# The preachers nerves



## jambo (Nov 21, 2009)

_If you can get hold of John Kennedy's "Days of the Fathers in Ross-Shire" you wil read of the godliness of those Presbyterian ministers in that part of the Scottish highlands. Here is one example from Rev Charles Calder c.1800_

His words were chosen not to please, but to instruct; and well chosen indeed they were, for his statements were so bathed in light, the words were never noticed. They were always so transparent , that the idea they contained was like a naked flame. His manner was chastened and quiet, but earnest and solemn. All was subordinated by him to the great end of setting only Christ before they eyes of sinners. His great theme was the love of Jesus. His own soul kept lying at the feet of Jesus; he was wont to give forth, with all freshness of a present experience, his utterances regarding the person, love, death and salvation of the blessed Redeemer...

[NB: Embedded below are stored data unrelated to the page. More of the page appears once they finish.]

(** * GeneratorUtils: byte/number conversion helpers of the TypeScript generator

    A shallow embedding of [src/generators/typescript/GeneratorUtils.ts].

    - JavaScript numbers that hold integers are modelled by [Z]; the only
      non-integer number the module can produce from integer inputs and byte
      arrays is [NaN], which the type [number] adds.  A binary64 number is
      exact on integers of magnitude below [2^53] and division by a power of
      two is exact, which covers every arithmetic step embedded below.
    - A [Uint8Array] is a view (buffer, byte offset, length) on an
      [ArrayBuffer]; array buffers live in a heap so that in-place updates of
      a caller's array are visible to the caller.
    - A method is a computation [M A]: it takes the heap and gives back an
      outcome (a value or a thrown exception) together with the heap it
      leaves behind. *)

From Stdlib Require Import ZArith Lia String Ascii.
From Stdlib Require Import Strings.Byte.
From stdpp Require Import base list.

Local Open Scope Z_scope.

(** ** Numbers and the 32-bit operators *)

Module Js.

Inductive number : Type :=
| NaN
| Int (z : Z).

(** [ToNumber] of the result of an indexed read: [undefined] gives [NaN]. *)
Definition ToNumber (v : option Z) : number :=
  match v with
  | Some z => Int z
  | None => NaN
  end.

Definition ToUint32 (n : number) : Z :=
  match n with
  | NaN => 0
  | Int z => z mod 2 ^ 32
  end.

...Often did he find it difficult to leave his study on a Sabbath morning, and many a sleepless Sabbath night did he spend, because of the shortcommings of the Sabbath service. He had a partner of his temporal lot, who was also a partner of his spritual joys amd sorrows, and whose prudence was equal to her piety. Often due to her wise interference it was due that he went out at all to public duty. Once she found him, in agony and fear, lying on his study floor, at the hour for beginning service in the church. "Oh why was I ever a minister?" he cried as she entered; "I should have been a tradesman rather."
"My dear, the Lord knew that you had not the strength for a tradesman's work," was his wife's wise reply as she pointed to his delicately formed limbs; "but, as He has given you a voice wherewith to speak the praise of Christ, go with it to the work which now awaits you." He rose and went to the pulpit; the Lord shone on his soul, and blessed his preaching, and there ae memories in heaven, and will be for ever, of that Sabbath service in the church of Ferintosh. (Days of the Fathers in Ross-Shire p55-56) 

_I find the whole book inspiring and my favourite quote was noted on a previous thread_ http://www.puritanboard.com/f23/how-will-you-preach-sunday-32238/


----------



## LawrenceU (Nov 21, 2009)

Thank you for posting that. The knowledge of our inadequacy and the fear that the knowledge brings can certainly become paralysing to a minister. God be praised if he is glorified through our meager attempts to communicate his great glory.


----------